Perhaps just as notable as the Food and Drug Administration's
announcement of its openFDA project during this week's Health Datapalooza conference was the tone signaling a courtship of the coding community. The agency has been a target of criticism from Silicon Valley-style digital innovators, perhaps best exemplified by its recent spat with 23andme, the large, Google-funded personal genomics company.
The FDA is hoping to get developers interested in using its datasets for the public good, and it's starting with adverse drug events. In this case, the data for drug events was always available—but not readily so. According to Matt Mohebbi, a programmer with Iodine—the contractor that helped the FDA with the data release—the old data was scattered and typically available in XML format, which wasn't terribly friendly for developers. The hope is that by using an open-source search program called Elasticsearch (it powers Wikipedia's search function) and building an API, interested developers will be able to build tools and critique the underlying software, driving constant improvement.
The format, said Adam Baker, Mohebbi's co-developer at Iodine, is about “extending the olive branch a little bit farther” to developers. It's supposed to be easy. They want “anyone coming to the site (to) understand what's possible.”

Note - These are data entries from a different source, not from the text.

(** Models exist for every package of a good store: the view itself. *)
Lemma create_good c pages st : create_store c pages = Ok st → good st ∧ models (db st) ∅.
Proof.
  unfold create_store. intros E. inv_ok. split; [|apply models_nil].
  split; [|simpl; lia]. simpl. split; simpl; try done; try (by intros; set_solver); try lia.
  all: try by (constructor). all: try by intros * [? [=]].
  all: try by intros * ?%not_elem_of_nil.
Qed.
End spec.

The effort is extending its outreach to places where only developers roam—they were proud that the story was a hit on Hacker News, an online hangout for Silicon Valley coders; they'll be taking questions and critiques on other coder forums: Stack Exchange and GitHub, to name other examples.

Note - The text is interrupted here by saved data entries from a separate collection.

(* ===== verification/ObjectQueries.v ===== *)
(** The paged queries, the compact index, the journal and the binary diff. *)
From S2P Require Import Prelude Json MetadataCodec Sha256 Table ObjectData ObjectPackage.
From S2P Require Import ObjectStore ObjectInvariant ObjectSteps ObjectPublish ObjectReach.
From S2P Require Import ObjectValidate ObjectSpec ObjectProperties.
Local Open Scope Z_scope.

(** ** Projections of tables *)
Section tables.
Context {A B : Type} (g : Z * A → option B).

Lemma omap_Forall2 (l : list (Z * A)) : Forall (λ r, is_Some (g r)) l →
  Forall2 (λ r b, g r = Some b) l (omap g l).
Proof. induction 1 as [|r l [b E] _ IH]; [constructor|]. simpl. rewrite E. by constructor. Qed.

Lemma omap_all (l : list (Z * A)) : Forall (λ r, is_Some (g r)) l →
  length (omap g l) = length l ∧ last (omap g l) = last l ≫= g.
Proof.
  intros Hl%omap_Forall2. pose proof (Forall2_length _ _ _ Hl) as Hlen. split; [done|].
  rewrite !last_lookup, <-Hlen. rewrite Forall2_lookup in Hl. specialize (Hl (pred (length l))).
  destruct Hl as [r b E|]; [|done]. by rewrite <-E.
Qed.

Lemma page_Forall (p : A → bool) after limit (t : table A) :
  Forall (λ r, after < r.1 ∧ p r.2 = true ∧ r ∈ t) (page p after limit t).
Proof.
  apply Forall_forall. intros r Hr. unfold page in Hr.
  apply elem_of_take in Hr as (i & Hr & _). apply list_elem_of_lookup_2 in Hr.
  apply list_elem_of_filter in Hr as [[H1 H2] H3]. split_and!; [done|by apply Is_true_eq_true|done].
Qed.

(** Two tables in key order with the same rows are the same. *)
Lemma ordered_eq (t1 t2 : table A) :
  ordered t1 → ordered t2 → (∀ r, r ∈ t1 ↔ r ∈ t2) → t1 = t2.
Proof.
  revert t2. induction t1 as [|[k a] t1 IH]; intros [|[k' a'] t2] H1 H2 Hin.
  - done.
  - exfalso. apply (not_elem_of_nil (k', a')), Hin. by left.
  - exfalso. apply (not_elem_of_nil (k, a)), Hin. by left.
  - apply ordered_cons in H1 as [F1 O1]. apply ordered_cons in H2 as [F2 O2]. rewrite Forall_forall in F1, F2.
    assert ((k, a) = (k', a')) as Ehead.
    { pose proof (proj1 (Hin (k, a)) ltac:(by left)) as E1.
      pose proof (proj2 (Hin (k', a')) ltac:(by left)) as E2.
      apply elem_of_cons in E1 as [|E1]; [done|]. apply elem_of_cons in E2 as [|E2]; [done|].
      specialize (F1 _ E2). specialize (F2 _ E1). simpl in *. lia. }
    injection Ehead as -> ->. f_equal. apply IH; [done..|]. intros r. specialize (Hin r).
    rewrite !elem_of_cons in Hin.
    split; intros Hr.
    + destruct (proj1 Hin (or_intror Hr)) as [->|]; [|done]. apply F1 in Hr. simpl in Hr. lia.
    + destruct (proj2 Hin (or_intror Hr)) as [->|]; [|done]. apply F2 in Hr. simpl in Hr. lia.
Qed.
End tables.

(** Selecting from a projected table is projecting the selection. *)
Lemma page_omap {A B} (f : Z → A → option B) (p : B → bool) (q : A → bool) after limit (t : table A) :
  (∀ i a, (i, a) ∈ t → q a = match f i a with Some b => p b | None => false end) →
  page p after limit (omap (λ r, b ← f r.1 r.2; Some (r.1, b)) t) =
    omap (λ r, b ← f r.1 r.2; Some (r.1, b)) (page q after limit t).
Proof.
  intros Hq. unfold page.
  assert (filter (λ r, after < r.1 ∧ p r.2) (omap (λ r, b ← f r.1 r.2; Some (r.1, b)) t) =
    omap (λ r, b ← f r.1 r.2; Some (r.1, b)) (filter (λ r, after < r.1 ∧ q r.2) t)) as Efilter.
  { induction t as [|[i a] t IH]; [done|].
    assert (∀ i a, (i, a) ∈ t → q a = match f i a with Some b => p b | None => false end) as Hq'
      by (intros; apply Hq; by right).
    specialize (IH Hq'). pose proof (Hq i a ltac:(by left)) as Ha.
    rewrite (filter_cons _ (i, a)). simpl. destruct (f i a) as [b|] eqn:Ef; simpl.
    - rewrite filter_cons. simpl. rewrite <-Ha.
      destruct (decide (after < i ∧ q a)) as [Hd|Hd].
      + simpl. rewrite Ef. simpl. f_equal. exact IH.
      + exact IH.
    - rewrite decide_False; [exact IH|]. rewrite Ha. by intros [_ []]. }
  assert (Forall (λ r, is_Some (b ← f r.1 r.2; Some (r.1, b)))
    (filter (λ r, after < r.1 ∧ q r.2) t)) as Hall.
  { apply Forall_forall. intros [i a] [[_ Hqa] Hin]%list_elem_of_filter. simpl in *.
    rewrite (Hq i a Hin) in Hqa. destruct (f i a); [|done]. simpl. by eexists. }
  etrans; [exact (f_equal (take (Z.to_nat limit)) Efilter)|].
  clear Efilter. generalize (Z.to_nat limit). induction Hall as [|r l [b E] _ IH]; intros n; simpl.
  { by rewrite !take_nil. }
  rewrite E. simpl. destruct n; [done|]. simpl. rewrite E. simpl. f_equal. apply IH.
Qed.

"These guys (at FDA) are really responsive when we e-mail them really late at night,” said Mark Silverberg, a co-founder with Social Health Insights.
Besides developers, the agency officials on hand were also keen on emphasizing benefits for academic researchers as well. The format of the site means that researchers can publish in academic journals using the openFDA protocol. “We've heard from researchers that it can be difficult to publish anything that has proprietary format, because of obvious problems for reproducibility,” Mohebbi said.
The officials and developers were eager not just to sing the benefits, but also demonstrate them. The demo featured users going to the website—www.open.fda.gov
—and scanning through the reports. They looked at the number of reports from October 2004 to June 2013 that involved a drug whose indication was for hypertension. They were able to narrow the search to reports involving a drug indicated for hypertension and specific to men older than 65.
Taha Kass-Hout, the FDA's chief health information officer, said that he hopes that “you guys can surprise us how you use it.” And the FDA hopes to open and organize other datasets in the future such as drug labeling and recalls and medical device adverse events, but those releases depend on conversations with the various centers that make up the agency.
There were also caveats. Sean Herron, a Presidential Innovation Fellow with the FDA, was quick to warn, “This is in beta. Don't build your $100 million app on this.”
When asked a question regarding the pharmaceutical industry's lack of enthusiasm for the project, Kass-Hout replied: “They've said good things, and they've expressed concerns as well” regarding the potential for the data to be misinterpreted. Herron suggested that the data was best used as driving the creation of theories, which could then be verified more rigorously, rather than coming to strong conclusions.